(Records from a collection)
------

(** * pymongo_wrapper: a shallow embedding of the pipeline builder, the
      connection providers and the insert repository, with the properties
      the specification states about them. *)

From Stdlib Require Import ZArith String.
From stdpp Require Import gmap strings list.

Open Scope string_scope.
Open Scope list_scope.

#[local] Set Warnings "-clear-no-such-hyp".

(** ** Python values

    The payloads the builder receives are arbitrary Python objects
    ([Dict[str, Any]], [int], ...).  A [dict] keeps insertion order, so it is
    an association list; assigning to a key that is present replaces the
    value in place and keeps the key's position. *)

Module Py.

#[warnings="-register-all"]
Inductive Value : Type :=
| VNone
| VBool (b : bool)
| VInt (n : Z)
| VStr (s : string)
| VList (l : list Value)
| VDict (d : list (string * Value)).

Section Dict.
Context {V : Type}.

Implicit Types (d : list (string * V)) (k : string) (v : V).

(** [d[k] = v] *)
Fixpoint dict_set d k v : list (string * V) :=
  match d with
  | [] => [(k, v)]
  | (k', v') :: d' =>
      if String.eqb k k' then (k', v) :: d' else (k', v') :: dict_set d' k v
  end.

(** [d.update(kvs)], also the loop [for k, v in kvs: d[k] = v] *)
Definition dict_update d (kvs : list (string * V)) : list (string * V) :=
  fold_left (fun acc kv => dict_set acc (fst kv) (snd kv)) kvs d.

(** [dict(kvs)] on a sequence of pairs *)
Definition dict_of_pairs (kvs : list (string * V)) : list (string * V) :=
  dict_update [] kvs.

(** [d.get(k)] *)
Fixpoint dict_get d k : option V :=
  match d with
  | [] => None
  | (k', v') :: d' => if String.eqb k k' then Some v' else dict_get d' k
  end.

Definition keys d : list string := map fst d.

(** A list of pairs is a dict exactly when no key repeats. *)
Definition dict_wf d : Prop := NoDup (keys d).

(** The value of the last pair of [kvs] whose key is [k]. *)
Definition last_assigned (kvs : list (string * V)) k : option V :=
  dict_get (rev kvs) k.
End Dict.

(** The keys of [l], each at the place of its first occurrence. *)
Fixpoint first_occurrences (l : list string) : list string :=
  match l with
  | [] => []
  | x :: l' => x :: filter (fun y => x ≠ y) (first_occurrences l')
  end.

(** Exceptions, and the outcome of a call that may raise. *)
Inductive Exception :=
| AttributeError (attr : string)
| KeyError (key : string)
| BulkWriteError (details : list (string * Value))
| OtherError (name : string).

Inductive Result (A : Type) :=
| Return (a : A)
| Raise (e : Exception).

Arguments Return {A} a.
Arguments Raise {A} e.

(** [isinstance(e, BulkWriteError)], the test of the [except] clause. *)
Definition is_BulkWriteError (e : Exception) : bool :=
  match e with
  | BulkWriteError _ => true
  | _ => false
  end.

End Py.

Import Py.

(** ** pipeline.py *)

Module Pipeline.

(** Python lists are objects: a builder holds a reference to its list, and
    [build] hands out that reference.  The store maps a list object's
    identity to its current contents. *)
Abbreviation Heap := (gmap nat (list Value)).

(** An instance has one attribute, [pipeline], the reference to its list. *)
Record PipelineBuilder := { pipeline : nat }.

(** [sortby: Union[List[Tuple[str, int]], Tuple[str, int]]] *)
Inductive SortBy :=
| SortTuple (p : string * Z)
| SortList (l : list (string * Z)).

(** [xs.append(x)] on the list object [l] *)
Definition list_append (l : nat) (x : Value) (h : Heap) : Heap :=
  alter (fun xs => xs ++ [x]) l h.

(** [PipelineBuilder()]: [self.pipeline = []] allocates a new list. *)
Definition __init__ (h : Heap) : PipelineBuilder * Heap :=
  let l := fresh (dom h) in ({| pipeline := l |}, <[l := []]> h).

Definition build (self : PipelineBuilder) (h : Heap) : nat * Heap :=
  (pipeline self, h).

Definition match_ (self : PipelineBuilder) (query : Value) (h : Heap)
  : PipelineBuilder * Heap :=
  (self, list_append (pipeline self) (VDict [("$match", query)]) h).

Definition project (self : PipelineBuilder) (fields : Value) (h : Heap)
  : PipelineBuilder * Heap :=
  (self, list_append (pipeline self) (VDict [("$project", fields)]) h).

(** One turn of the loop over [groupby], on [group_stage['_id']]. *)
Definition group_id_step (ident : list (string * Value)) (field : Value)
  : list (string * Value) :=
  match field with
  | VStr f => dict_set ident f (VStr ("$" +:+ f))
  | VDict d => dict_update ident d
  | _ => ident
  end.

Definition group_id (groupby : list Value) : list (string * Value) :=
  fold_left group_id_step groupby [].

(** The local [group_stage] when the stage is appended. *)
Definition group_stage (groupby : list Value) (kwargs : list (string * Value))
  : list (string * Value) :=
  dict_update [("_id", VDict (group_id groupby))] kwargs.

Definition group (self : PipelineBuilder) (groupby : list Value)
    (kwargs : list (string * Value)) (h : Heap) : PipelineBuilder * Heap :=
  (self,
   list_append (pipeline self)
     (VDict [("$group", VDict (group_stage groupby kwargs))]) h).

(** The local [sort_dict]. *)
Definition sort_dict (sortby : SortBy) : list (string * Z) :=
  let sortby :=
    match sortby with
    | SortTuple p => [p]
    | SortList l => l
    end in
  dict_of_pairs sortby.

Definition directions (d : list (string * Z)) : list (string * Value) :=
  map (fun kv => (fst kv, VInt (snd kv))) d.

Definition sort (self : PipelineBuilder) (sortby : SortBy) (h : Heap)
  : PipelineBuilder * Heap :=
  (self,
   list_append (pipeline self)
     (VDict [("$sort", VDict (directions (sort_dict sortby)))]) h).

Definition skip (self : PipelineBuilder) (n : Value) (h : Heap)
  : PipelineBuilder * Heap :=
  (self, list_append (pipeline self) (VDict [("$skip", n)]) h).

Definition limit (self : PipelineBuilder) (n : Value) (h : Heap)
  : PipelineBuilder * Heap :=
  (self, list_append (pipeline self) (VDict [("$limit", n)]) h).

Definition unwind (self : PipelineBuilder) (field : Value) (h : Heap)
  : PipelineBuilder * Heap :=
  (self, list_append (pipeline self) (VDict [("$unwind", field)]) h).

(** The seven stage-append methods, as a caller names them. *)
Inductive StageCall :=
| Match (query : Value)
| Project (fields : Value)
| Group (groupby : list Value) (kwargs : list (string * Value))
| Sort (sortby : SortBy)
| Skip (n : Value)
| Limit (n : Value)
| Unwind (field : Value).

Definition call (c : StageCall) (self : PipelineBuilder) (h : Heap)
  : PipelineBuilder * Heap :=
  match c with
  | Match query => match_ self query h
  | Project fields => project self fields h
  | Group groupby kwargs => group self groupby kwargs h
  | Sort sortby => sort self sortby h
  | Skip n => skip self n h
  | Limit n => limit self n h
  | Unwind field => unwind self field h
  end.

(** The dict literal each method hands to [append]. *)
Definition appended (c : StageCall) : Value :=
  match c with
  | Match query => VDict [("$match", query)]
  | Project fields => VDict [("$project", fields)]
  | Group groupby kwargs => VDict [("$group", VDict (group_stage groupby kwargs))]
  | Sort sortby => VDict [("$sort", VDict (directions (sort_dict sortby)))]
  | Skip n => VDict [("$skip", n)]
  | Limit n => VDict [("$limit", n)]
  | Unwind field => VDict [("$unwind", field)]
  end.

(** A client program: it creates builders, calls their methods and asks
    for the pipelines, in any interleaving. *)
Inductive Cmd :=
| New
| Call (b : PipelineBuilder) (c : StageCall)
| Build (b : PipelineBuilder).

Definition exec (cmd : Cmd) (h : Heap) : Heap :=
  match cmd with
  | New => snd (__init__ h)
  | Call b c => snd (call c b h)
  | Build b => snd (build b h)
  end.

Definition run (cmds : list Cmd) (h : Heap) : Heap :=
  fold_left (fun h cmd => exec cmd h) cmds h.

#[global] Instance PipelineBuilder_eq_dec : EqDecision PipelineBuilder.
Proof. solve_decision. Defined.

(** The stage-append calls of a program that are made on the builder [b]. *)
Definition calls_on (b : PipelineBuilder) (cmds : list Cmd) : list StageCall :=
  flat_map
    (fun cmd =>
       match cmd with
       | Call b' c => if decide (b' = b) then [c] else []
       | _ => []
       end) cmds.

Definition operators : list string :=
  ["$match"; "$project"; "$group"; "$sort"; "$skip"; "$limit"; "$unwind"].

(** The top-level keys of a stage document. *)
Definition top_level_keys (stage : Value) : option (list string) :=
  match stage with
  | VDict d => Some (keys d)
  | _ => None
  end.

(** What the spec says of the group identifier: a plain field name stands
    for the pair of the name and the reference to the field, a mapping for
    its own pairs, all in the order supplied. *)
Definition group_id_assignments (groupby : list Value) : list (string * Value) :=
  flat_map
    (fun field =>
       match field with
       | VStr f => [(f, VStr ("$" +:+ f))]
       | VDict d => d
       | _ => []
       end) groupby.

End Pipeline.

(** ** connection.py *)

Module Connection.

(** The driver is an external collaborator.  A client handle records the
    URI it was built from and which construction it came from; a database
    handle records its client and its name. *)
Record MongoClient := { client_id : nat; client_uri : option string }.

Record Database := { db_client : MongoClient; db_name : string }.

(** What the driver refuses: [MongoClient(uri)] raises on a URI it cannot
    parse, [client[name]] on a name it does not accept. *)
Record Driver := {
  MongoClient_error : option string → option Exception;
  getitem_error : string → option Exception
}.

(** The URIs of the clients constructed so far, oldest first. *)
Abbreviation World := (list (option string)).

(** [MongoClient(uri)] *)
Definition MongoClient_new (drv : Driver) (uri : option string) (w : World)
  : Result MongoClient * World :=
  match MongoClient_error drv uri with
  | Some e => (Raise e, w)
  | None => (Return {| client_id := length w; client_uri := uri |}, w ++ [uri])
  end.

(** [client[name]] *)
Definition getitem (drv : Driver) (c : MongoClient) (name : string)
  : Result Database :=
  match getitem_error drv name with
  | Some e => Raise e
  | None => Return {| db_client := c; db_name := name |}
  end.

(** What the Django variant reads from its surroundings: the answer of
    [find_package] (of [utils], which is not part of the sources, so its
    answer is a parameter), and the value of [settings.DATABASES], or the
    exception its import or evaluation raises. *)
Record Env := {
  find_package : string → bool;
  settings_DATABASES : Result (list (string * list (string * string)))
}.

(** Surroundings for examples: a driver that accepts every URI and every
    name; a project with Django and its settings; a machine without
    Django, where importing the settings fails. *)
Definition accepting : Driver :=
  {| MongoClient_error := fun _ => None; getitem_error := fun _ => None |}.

------

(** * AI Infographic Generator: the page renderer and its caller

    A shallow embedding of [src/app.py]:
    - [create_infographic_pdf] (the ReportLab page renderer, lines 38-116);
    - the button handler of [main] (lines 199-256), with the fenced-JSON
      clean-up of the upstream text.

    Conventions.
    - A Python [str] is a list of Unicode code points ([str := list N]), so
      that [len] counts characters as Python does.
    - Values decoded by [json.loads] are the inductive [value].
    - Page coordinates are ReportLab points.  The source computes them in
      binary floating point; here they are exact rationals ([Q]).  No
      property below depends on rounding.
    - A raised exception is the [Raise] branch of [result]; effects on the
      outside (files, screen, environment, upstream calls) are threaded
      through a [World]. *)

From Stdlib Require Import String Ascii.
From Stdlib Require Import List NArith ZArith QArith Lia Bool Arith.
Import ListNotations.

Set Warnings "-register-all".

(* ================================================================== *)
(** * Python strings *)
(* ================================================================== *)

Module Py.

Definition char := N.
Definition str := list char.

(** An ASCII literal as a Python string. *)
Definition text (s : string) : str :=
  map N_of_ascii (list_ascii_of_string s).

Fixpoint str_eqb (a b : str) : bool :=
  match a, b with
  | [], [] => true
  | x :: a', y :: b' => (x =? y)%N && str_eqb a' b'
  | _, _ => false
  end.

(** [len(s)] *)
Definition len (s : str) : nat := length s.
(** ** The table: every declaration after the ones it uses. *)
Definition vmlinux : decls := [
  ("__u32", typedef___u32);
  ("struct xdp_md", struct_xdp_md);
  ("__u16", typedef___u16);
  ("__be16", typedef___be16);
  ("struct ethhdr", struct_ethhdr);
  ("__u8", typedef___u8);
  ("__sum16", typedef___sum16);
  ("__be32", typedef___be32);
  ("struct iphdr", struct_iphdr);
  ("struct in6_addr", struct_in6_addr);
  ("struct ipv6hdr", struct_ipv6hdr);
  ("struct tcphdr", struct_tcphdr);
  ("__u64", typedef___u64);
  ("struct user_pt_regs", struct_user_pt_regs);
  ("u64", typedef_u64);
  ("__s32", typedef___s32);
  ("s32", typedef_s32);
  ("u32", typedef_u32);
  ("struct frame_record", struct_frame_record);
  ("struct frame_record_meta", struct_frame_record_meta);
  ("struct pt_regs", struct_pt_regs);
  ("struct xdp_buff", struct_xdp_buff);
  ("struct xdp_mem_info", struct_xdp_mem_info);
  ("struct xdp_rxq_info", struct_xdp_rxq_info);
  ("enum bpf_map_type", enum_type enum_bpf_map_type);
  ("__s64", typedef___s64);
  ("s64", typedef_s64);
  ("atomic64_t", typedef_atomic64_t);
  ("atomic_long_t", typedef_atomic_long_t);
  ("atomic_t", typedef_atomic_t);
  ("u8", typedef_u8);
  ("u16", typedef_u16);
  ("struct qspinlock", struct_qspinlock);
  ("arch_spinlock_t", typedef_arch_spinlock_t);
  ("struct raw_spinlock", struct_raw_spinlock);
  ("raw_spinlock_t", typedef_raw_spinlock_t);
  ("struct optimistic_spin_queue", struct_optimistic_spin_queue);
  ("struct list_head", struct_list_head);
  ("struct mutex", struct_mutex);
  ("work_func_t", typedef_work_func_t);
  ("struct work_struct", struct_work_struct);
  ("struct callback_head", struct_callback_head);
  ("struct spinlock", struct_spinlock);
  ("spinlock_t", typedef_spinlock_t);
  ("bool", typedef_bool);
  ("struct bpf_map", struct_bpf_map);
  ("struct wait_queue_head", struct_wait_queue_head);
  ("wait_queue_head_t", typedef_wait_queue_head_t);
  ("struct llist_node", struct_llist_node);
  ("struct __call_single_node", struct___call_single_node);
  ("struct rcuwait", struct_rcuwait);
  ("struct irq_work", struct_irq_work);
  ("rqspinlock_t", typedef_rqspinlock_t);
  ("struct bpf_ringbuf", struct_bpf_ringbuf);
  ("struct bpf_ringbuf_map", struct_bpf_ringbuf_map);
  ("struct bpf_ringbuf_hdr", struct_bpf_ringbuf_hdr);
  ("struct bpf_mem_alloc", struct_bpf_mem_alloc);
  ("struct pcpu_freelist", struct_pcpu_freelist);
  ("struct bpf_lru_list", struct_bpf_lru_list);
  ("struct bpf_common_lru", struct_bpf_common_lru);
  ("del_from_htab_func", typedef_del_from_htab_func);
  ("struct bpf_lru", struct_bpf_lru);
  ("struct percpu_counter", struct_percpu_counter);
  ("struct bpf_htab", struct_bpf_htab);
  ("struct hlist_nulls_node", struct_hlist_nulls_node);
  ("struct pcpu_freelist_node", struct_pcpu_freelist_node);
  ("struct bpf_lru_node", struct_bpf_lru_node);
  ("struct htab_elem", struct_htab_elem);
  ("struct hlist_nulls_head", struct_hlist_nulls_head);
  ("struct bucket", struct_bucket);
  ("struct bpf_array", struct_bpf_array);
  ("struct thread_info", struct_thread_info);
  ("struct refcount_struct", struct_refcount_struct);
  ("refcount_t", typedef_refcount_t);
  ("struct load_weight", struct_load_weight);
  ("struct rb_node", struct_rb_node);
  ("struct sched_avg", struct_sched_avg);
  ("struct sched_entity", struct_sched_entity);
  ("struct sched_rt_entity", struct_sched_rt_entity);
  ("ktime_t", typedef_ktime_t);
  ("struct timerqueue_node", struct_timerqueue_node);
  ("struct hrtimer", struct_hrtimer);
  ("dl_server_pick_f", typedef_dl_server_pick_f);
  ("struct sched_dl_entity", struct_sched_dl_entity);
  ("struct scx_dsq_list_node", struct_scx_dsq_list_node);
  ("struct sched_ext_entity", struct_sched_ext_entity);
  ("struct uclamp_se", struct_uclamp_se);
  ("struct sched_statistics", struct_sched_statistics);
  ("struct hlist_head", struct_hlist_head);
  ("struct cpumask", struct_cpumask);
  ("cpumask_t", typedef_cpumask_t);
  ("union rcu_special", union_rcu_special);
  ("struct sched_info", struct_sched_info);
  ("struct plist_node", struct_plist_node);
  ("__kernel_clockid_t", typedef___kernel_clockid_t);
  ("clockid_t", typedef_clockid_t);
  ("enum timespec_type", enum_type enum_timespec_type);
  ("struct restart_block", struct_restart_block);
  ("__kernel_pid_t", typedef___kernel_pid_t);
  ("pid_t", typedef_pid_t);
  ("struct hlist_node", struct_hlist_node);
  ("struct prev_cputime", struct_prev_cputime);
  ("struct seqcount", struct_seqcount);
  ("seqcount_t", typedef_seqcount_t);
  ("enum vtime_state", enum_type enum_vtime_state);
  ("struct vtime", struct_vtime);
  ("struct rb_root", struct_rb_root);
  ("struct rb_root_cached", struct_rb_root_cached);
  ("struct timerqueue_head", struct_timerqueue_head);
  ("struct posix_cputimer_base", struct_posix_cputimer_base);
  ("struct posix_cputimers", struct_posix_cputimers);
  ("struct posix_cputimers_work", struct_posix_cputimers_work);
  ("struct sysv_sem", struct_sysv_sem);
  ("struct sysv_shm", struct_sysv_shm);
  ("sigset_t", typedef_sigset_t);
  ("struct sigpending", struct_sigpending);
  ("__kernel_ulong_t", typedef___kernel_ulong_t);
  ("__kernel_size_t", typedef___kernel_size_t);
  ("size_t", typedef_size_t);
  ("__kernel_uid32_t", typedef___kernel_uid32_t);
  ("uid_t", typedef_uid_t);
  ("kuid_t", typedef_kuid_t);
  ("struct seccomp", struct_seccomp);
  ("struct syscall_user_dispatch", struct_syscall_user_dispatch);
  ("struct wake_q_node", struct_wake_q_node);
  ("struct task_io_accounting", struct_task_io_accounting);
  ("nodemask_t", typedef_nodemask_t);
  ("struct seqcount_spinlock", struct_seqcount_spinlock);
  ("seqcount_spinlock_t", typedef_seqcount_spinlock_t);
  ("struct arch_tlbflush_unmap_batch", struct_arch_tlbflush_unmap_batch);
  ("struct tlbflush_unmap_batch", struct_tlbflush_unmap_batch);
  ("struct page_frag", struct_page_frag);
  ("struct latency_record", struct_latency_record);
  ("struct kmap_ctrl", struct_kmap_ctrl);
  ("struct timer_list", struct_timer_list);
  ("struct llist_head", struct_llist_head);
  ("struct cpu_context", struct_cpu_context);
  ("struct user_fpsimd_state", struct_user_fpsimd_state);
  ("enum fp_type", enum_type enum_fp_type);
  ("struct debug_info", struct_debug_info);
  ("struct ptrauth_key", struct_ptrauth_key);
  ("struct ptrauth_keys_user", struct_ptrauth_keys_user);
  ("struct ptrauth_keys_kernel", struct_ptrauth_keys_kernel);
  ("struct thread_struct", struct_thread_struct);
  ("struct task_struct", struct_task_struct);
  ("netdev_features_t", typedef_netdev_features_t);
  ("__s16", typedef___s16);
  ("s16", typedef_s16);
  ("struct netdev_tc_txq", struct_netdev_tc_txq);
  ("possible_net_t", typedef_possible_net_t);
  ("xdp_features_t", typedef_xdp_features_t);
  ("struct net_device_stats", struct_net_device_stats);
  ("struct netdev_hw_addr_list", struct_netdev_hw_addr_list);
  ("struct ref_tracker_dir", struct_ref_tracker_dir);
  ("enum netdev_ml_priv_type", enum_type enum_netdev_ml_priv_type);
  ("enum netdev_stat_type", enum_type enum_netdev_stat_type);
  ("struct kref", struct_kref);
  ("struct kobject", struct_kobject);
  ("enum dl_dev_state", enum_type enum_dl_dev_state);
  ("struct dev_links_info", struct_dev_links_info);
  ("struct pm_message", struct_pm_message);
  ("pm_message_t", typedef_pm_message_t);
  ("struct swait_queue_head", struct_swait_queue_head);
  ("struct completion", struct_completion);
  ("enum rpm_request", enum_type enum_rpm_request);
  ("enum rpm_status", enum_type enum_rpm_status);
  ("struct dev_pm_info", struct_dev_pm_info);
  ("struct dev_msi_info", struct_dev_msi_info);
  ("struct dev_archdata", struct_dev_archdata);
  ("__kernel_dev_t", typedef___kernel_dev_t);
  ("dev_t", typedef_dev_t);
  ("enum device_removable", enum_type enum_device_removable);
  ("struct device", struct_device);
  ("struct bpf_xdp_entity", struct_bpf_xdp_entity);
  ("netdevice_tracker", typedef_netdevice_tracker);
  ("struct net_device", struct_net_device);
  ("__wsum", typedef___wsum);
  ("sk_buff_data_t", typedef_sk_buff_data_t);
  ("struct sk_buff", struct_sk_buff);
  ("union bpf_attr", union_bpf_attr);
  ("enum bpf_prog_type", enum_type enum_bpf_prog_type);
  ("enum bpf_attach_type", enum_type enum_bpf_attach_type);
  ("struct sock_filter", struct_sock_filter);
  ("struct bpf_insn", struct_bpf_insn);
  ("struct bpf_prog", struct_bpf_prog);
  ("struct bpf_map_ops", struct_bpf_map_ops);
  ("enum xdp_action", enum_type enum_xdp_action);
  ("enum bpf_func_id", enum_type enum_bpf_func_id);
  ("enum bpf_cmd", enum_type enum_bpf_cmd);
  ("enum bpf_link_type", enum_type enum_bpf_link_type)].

------

EXERCISE OBJECTIVE — Above are some lines. Repeat exactly, and only, those from the line that has "PipelineBuilder) (c : StageCall)" through the line that has "Definition operators : list".

RESPONSE TO THIS TASK —
| Call (b : PipelineBuilder) (c : StageCall)
| Build (b : PipelineBuilder).

Definition exec (cmd : Cmd) (h : Heap) : Heap :=
  match cmd with
  | New => snd (__init__ h)
  | Call b c => snd (call c b h)
  | Build b => snd (build b h)
  end.

Definition run (cmds : list Cmd) (h : Heap) : Heap :=
  fold_left (fun h cmd => exec cmd h) cmds h.

#[global] Instance PipelineBuilder_eq_dec : EqDecision PipelineBuilder.
Proof. solve_decision. Defined.

(** The stage-append calls of a program that are made on the builder [b]. *)
Definition calls_on (b : PipelineBuilder) (cmds : list Cmd) : list StageCall :=
  flat_map
    (fun cmd =>
       match cmd with
       | Call b' c => if decide (b' = b) then [c] else []
       | _ => []
       end) cmds.

Definition operators : list string :=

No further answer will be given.